_WHAT NEEDS TO BE DONE:_
Return a verbatim reproduction of each line, starting at the line with "(cursor :: cursors))" and ending at the last line of the listing below.

_RECORD EXCERPTS:_
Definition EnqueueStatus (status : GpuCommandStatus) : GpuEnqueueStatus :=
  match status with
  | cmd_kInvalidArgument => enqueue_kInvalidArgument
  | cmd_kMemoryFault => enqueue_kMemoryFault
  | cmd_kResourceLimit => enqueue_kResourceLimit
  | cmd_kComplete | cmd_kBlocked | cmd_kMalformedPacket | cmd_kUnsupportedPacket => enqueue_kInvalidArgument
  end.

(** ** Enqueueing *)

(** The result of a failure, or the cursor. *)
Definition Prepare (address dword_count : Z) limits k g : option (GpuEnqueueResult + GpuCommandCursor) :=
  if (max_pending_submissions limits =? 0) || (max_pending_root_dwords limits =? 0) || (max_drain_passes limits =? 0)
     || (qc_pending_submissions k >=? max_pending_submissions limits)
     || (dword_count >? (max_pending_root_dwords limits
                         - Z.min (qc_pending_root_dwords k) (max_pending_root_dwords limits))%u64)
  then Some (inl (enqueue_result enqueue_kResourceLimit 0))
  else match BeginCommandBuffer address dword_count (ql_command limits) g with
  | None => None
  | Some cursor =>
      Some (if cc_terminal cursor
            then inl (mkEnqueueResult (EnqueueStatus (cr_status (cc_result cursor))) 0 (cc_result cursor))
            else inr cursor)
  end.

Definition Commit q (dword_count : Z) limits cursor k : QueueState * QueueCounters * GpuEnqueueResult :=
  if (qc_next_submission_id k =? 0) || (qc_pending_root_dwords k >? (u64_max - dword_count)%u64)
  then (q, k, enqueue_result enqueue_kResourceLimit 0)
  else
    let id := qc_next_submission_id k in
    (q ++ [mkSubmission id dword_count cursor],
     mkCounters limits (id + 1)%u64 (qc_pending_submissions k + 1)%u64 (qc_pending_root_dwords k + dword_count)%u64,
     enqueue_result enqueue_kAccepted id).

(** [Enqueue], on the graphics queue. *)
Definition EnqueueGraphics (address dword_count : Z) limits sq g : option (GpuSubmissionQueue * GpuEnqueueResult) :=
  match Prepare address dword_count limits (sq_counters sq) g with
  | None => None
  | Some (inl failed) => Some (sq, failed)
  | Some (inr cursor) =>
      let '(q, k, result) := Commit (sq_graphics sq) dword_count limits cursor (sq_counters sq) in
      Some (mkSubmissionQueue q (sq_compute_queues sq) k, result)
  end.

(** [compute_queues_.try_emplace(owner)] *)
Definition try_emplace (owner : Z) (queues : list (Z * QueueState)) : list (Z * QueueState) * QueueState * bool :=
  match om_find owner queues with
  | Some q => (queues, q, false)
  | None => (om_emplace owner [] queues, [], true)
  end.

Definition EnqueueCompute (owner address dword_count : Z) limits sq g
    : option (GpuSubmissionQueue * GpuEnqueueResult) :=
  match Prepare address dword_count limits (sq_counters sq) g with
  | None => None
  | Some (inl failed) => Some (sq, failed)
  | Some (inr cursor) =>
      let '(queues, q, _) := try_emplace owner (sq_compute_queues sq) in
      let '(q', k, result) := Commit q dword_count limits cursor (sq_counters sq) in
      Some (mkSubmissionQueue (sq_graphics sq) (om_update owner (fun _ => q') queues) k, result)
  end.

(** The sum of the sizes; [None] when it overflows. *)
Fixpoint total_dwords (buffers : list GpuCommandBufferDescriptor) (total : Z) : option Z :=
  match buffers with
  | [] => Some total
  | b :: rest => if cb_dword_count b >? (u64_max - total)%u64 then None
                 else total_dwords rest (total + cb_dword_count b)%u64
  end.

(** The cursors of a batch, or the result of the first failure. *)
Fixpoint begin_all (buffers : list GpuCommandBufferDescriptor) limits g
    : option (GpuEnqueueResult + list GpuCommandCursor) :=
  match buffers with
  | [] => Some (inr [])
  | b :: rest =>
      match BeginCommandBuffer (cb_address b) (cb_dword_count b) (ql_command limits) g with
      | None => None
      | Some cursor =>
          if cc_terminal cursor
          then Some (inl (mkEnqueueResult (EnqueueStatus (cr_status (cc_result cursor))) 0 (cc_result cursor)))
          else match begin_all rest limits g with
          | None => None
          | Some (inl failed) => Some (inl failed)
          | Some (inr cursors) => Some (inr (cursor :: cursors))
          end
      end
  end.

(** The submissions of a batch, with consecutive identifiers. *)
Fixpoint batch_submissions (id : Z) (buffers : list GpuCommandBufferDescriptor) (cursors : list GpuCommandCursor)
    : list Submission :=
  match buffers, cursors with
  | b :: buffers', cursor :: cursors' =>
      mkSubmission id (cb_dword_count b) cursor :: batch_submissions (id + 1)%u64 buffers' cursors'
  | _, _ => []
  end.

_SOLVED EXERCISE:_
          | Some (inr cursors) => Some (inr (cursor :: cursors))
          end
      end
  end.

(** The submissions of a batch, with consecutive identifiers. *)
Fixpoint batch_submissions (id : Z) (buffers : list GpuCommandBufferDescriptor) (cursors : list GpuCommandCursor)
    : list Submission :=
  match buffers, cursors with
  | b :: buffers', cursor :: cursors' =>
      mkSubmission id (cb_dword_count b) cursor :: batch_submissions (id + 1)%u64 buffers' cursors'
  | _, _ => []
  end.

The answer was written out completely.